As the class progressed we used voice recording and PPT presentation tools to develop the students' understandings of how Esther's place in history evolved. Esther wasn't great because she acted virtuously. The significance of her actions lay in that fact that she was willing to step out of her comfort zone and stand up for what was right.

The class then returned to the main focus of Purim -- as a holiday of hidden miracles and we started to discuss climatic changes. These changes seem frightening on the surface, but they might, in fact, be hidden miracles. We don't know what God's plan is. Perhaps His plan includes creating a climate in which certain species will evolve or maybe climactic change is His wake-up call to tel us to become more cognizant, more involved and more pro-active in safe-guarding our planet.

We concluded the lesson by sharing a linoboard in which the students collaborated regarding their ideas about the things that each of us can do to "be an Esther." The kids' had numerous ideas of things that we can all do to help reduce our carbon footprint.

To conclude the lesson we reviewed the mystical relationship between Purim and "Hidden Miracles. God's name is never mentioned in the Megilla -- commentators have debated this omission for thousands of years. So we related this omission to the idea of hidden miracles. What does God expect us to do before He steps in? This is a particularly important lesson to consider as we think about our responsibilities to our environment.

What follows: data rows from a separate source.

Definition request_parse (uri : bytes) : result RequestError PaymentRequest :=
  rest ← ok_or WrongScheme (r ← strip_prefix SCHEME uri; strip_prefix (bs ":") r);
  let '(payee_part, query) := default (rest, []) (split_once 63 rest) in
  p ← parse_payee payee_part;
  f ← parse_params (List.filter (λ p, negb (bool_decide (p = []))) (split_on 38 query)) [] no_fields;
  d ← ok_or BadDenom (f_denom f);
  Ok {| payee := p; rq_denom := d; rq_amount := f_amount f; rq_reference := f_reference f; rq_label := f_label f; rq_note := f_note f |}.
End parser.

(** * Text that splits where it was joined *)

Definition free_of (c : Z) (s : bytes) : bool := forallb (λ b, negb (byte_eqb c b)) s.

Lemma free_of_app c s t : free_of c (s ++ t) = free_of c s && free_of c t.
Proof. apply forallb_app. Qed.

Lemma split_once_at c b s t : byte_val b = c → free_of c s = true → split_once c (s ++ b :: t) = Some (s, t).
Proof.
  intros Hb. induction s as [|x s IH]; simpl.
  - intros _. unfold byte_eqb. by rewrite Hb, Z.eqb_refl.
  - intros [Hx Hs]%andb_true_iff. apply negb_true_iff in Hx. by rewrite Hx, IH.
Qed.

Lemma split_on_free c s : free_of c s = true → split_on c s = [s].
Proof. induction s as [|b s IH]; simpl; [done|]. intros [Hb Hs]%andb_true_iff. apply negb_true_iff in Hb. by rewrite Hb, IH. Qed.

Lemma split_on_app c b s t : byte_val b = c → free_of c s = true → split_on c (s ++ b :: t) = s :: split_on c t.
Proof.
  intros Hb. induction s as [|x s IH]; simpl.
  - intros _. unfold byte_eqb. by rewrite Hb, Z.eqb_refl.
  - intros [Hx Hs]%andb_true_iff. apply negb_true_iff in Hx. by rewrite Hx, IH.
Qed.

Lemma split_join l : l ≠ [] → forallb (free_of 38) l = true → split_on 38 (join l) = l.
Proof.
  induction l as [|p l IH]; [done|]. intros _ [Hp Hl]%andb_true_iff. destruct l as [|q l]; [by apply split_on_free|].
  change (join (p :: q :: l)) with (p ++ byte_of 38 :: join (q :: l)). rewrite split_on_app by done. by rewrite IH.
Qed.

(** ** Percent-encoding *)

Lemma escape_digits b :
  to_digit16 (hex_upper (byte_val b / 16)) = Some (byte_val b / 16) ∧ to_digit16 (hex_upper (byte_val b mod 16)) = Some (byte_val b mod 16)
  ∧ byte_of (byte_val b / 16 * 16 + byte_val b mod 16) = b ∧ (unreserved b = true → byte_eqb 37 b = false)
  ∧ free_of 38 (if unreserved b then [b] else escape b) = true.
Proof. destruct b; vm_compute; repeat split; congruence. Qed.

Lemma encode_component_cons b s : encode_component (b :: s) = (if unreserved b then [b] else escape b) ++ encode_component s.
Proof. done. Qed.

Lemma unescape_encode s : unescape (encode_component s) = Some s.
Proof.
  induction s as [|b s IH]; [done|]. rewrite encode_component_cons.
  destruct (escape_digits b) as (H1 & H2 & H3 & H4 & _). destruct (unreserved b).
  - cbn [app unescape]. rewrite H4 by done. by rewrite IH.
  - change (unescape (escape b ++ ?t)) with
      (hi ← to_digit16 (hex_upper (byte_val b / 16)); lo ← to_digit16 (hex_upper (byte_val b mod 16)); rest ← unescape t;
       Some (byte_of (hi * 16 + lo) :: rest)).
    rewrite H1, H2, IH. cbn [mbind option_bind]. by rewrite H3.
Qed.

Lemma encode_free s : free_of 38 (encode_component s) = true.
Proof.
  induction s as [|b s IH]; [done|]. rewrite encode_component_cons.
  destruct (escape_digits b) as (_ & _ & _ & _ & H). by rewrite free_of_app, H.
Qed.

Lemma decode_encode_component s : utf8_valid s = true → decode_component (encode_component s) = Some s.
Proof. intros Hs. unfold decode_component. rewrite unescape_encode. cbn. by rewrite Hs. Qed.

Wednesday, February 12, 2014

Dan L'Kav Z'chut

Dan L'Kav Z'chut.

It means, basically, giving the benefit of the doubt but it actually means more than that -- when you dan l'kav z'chut you see the good in something.

I used to have a neighbor who was a world expert in dan l'kav z'chut. No matter what anyone did, she would find an excuse for their bad behavior or a way to mitigate something that they'd done.

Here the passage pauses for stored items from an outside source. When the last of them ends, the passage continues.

(* ===== verification/StakingProofs.v ===== *)
(** The staking invariant and each operation against it: the module account covers every
    bond and every queued withdrawal, what each call makes of its operator's
    records, and that a refused call has written nothing ([crates/staking/src/lib.rs]). *)

From S2P Require Import Prelude SortedVec Sorting Codec Primitives Crypto Store Records Issuer Bank BankProofs BankTheorems Validators Votes Params Staking.

Implicit Types (m : gmap bytes bytes) (k : bytes).

(** * Reading the module's records *)

Section read_record.
Context {A : Type} (c : codec A) `{!Lawful c} `{KVMap St}.
Implicit Types (s : St).

Lemma read_record_Ok k s o : read_record c k s = Ok o → o = record_at c (kv_map s) k.
Proof.
  unfold read_record, record_at. rewrite kv_get_map. destruct (kv_map s !! k) as [b|]; [|by intros [= <-]].
  destruct (decode_exact c b); simpl; by intros [= <-].
Qed.

Lemma read_record_readable k s :
  readable c (kv_map s) k → read_record c k s = Ok (record_at c (kv_map s) k).
Proof.
  unfold read_record, record_at. rewrite kv_get_map. intros Hr.
  destruct (kv_map s !! k) as [b|] eqn:E; [|done]. specialize (Hr b E).
  by destruct (decode_exact c b).
Qed.
End read_record.

(** Sums over maps that writes outside the weight's support leave alone. *)
Section weights.
Context (w : bytes → bytes → Z) (ns : Namespace) (parts : list bytes).
Context (Hw : ∀ v, w (StoreKey_new ns parts) v = 0).

Lemma entry_weight_zero m : entry_weight w m (StoreKey_new ns parts) = 0.
Proof using Hw. unfold entry_weight. destruct (m !! _); simpl; [apply Hw|done]. Qed.
Lemma map_sum_insert_zero m v : map_sum w (<[StoreKey_new ns parts := v]> m) = map_sum w m.
Proof using Hw. rewrite map_sum_insert, entry_weight_zero, Hw. lia. Qed.
Lemma map_sum_delete_zero m : map_sum w (delete (StoreKey_new ns parts) m) = map_sum w m.
Proof using Hw. rewrite map_sum_delete, entry_weight_zero. lia. Qed.
Lemma map_sum_put_zero m x : map_sum w (put_amount (StoreKey_new ns parts) x m) = map_sum w m.
Proof using Hw. unfold put_amount. case_match; [apply map_sum_delete_zero|apply map_sum_insert_zero]. Qed.
End weights.

(** * Everything staked *)

Section staked.
Context `{Signer}.

Definition bond_at m (op : Address) : option Bond := record_at Bond_codec m (key_bond op).
Definition queue_at m (op : Address) : list Unbonding :=
  default [] (record_at (vec_codec Unbonding_codec) m (key_unbonding op)).
Definition queue_sum (q : list Unbonding) : Z := list_sum u_amount q.

(** What one store entry commits the module account to: a bond, or a queue of
    withdrawals. *)
Definition stake_weight k (v : bytes) : Z :=
  match k with
  | [] => 0
  | b :: _ =>
      if bool_decide (b = byte_of (Namespace_byte NsValidator)) then
        match decode_exact Bond_codec v with Ok x => bonded x | Err _ => 0 end
      else if bool_decide (b = byte_of (Namespace_byte NsUnbonding)) then
        match decode_exact (vec_codec Unbonding_codec) v with Ok q => queue_sum q | Err _ => 0 end
      else 0
  end.

(** The sum of every bond and every queued withdrawal. *)
Definition staked m : Z := map_sum stake_weight m.

Definition put_queue (op : Address) (q : list Unbonding) m : gmap bytes bytes :=
  match q with
  | [] => delete (key_unbonding op) m
  | _ => <[key_unbonding op := encode (vec_codec Unbonding_codec) q]> m
  end.

Lemma stake_weight_other ns parts v :
  ns ≠ NsValidator → ns ≠ NsUnbonding → stake_weight (StoreKey_new ns parts) v = 0.
Proof.
  intros H1 H2. unfold stake_weight, StoreKey_new.
  rewrite !bool_decide_eq_false_2; [done|by intros ?%Namespace_byte_of_inj..].
Qed.

Lemma bond_wf_amount b : wf Bond_codec b → amount_ok (bonded b).
Proof. intros (_ & _ & _ & Hx & _). by apply amount_ok_wf. Qed.

Lemma queue_wf_amounts q : wf (vec_codec Unbonding_codec) q → Forall (λ e, amount_ok (u_amount e)) q.
Proof. intros [_ Hq]. eapply Forall_impl; [done|]. intros e (Hx & _). by apply amount_ok_wf. Qed.

Lemma queue_sum_nonneg q : Forall (λ e, amount_ok (u_amount e)) q → 0 ≤ queue_sum q.
Proof. intros Hq. apply list_sum_nonneg. eapply Forall_impl; [done|]. by intros e [? _]. Qed.

Lemma stake_weight_nonneg k v : 0 ≤ stake_weight k v.
Proof.
  unfold stake_weight. destruct k as [|b k]; [done|]. case_bool_decide.
  - destruct (decode_exact Bond_codec v) eqn:E; [|done].
    apply decode_exact_sound in E as [Hw%bond_wf_amount _]; [|apply _]. by destruct Hw.
  - case_bool_decide; [|done]. destruct (decode_exact _ v) eqn:E; [|done].
    apply decode_exact_sound in E as [Hw%queue_wf_amounts _]; [|apply _]. by apply queue_sum_nonneg.
Qed.

Lemma entry_weight_bond m op : entry_weight stake_weight m (key_bond op) = from_option bonded 0 (bond_at m op).
Proof.
  unfold entry_weight, bond_at, record_at. destruct (m !! key_bond op) as [v|]; [|done]. simpl.
  by destruct (decode_exact Bond_codec v).
Qed.

Lemma entry_weight_queue m op : entry_weight stake_weight m (key_unbonding op) = queue_sum (queue_at m op).
Proof.
  unfold entry_weight, queue_at, record_at. destruct (m !! key_unbonding op) as [v|]; [|done].
  cbn [from_option]. unfold stake_weight, key_unbonding, StoreKey_new. rewrite bool_decide_eq_false_2 by done.
  rewrite bool_decide_eq_true_2 by done. by destruct (decode_exact (vec_codec Unbonding_codec) v).
Qed.

Lemma staked_insert_bond m op b :
  wf Bond_codec b →
  staked (<[key_bond op := encode Bond_codec b]> m) = staked m - from_option bonded 0 (bond_at m op) + bonded b.
Proof.
  intros Hb. unfold staked. rewrite map_sum_insert, entry_weight_bond. f_equal.
  unfold stake_weight, key_bond, StoreKey_new. rewrite bool_decide_eq_true_2 by done.
  by rewrite decode_exact_encode by (done || apply _).
Qed.

Lemma staked_put_queue m op q :
  wf (vec_codec Unbonding_codec) q →
  staked (put_queue op q m) = staked m - queue_sum (queue_at m op) + queue_sum q.
Proof.
  intros Hq. unfold staked, put_queue. destruct q as [|e q].
  - rewrite map_sum_delete, entry_weight_queue. simpl. lia.
  - rewrite map_sum_insert, entry_weight_queue. f_equal.
    unfold stake_weight, key_unbonding, StoreKey_new. rewrite bool_decide_eq_false_2 by done.
    rewrite bool_decide_eq_true_2 by done. by rewrite decode_exact_encode by (done || apply _).
Qed.

(** One operator's bond and queue are part of the total. *)
Lemma bond_queue_le_staked m op :
  from_option bonded 0 (bond_at m op) + queue_sum (queue_at m op) ≤ staked m.
Proof.
  rewrite <- entry_weight_bond, <- entry_weight_queue. apply entry_weight_pair_le_sum; [ns_ne|].
  intros. apply stake_weight_nonneg.
Qed.

Lemma key_bond_inj a b : address_ok a → address_ok b → key_bond a = key_bond b → a = b.
Proof.
  intros Ha%address_ok_part Hb%address_ok_part E. apply StoreKey_new_inj in E as [_ [= E]];
    [done|by repeat constructor..].
Qed.
Lemma key_unbonding_inj a b : address_ok a → address_ok b → key_unbonding a = key_unbonding b → a = b.
Proof.
  intros Ha%address_ok_part Hb%address_ok_part E. apply StoreKey_new_inj in E as [_ [= E]];
    [done|by repeat constructor..].
Qed.

Lemma lookup_put_queue_ne op q m k : k ≠ key_unbonding op → put_queue op q m !! k = m !! k.
Proof. intros Hk. unfold put_queue. destruct q; [by rewrite lookup_delete_ne|by rewrite lookup_insert_ne]. Qed.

"They must be having a hard day" she would say. Or "he didn't really mean what he said" or "she'll wake up tomorrow and everything will look different."

Whenever I think of the concept of dan l'kav zchut, I think of this wonderful woman. She died in her 40s of brain cancer. Yes, I know that you're not supposed to say The Word -- you're supposed to say "The Illness" or something like that. But .... whatever. She had cancer and if there was anyone who should have lived to be 120, just on pure goodness, it was her.

I always think of this neighbor whenever I notice how different people react to things. It really says a lot about a person. Someone who's overly critical is probably not someone who I want to spend a lot of time around anyway. On the other hand, someone who goes out of their way to see the best in a situation is someone who I want on my team.

I was thinking about this recently when a few of my recent guests left reviews about my guestroom. The truth is, I can usually tell who's going to leave a nice review and who's going to find things to pick apart, just based on the way that they interact with me and with the other people that they're traveling with.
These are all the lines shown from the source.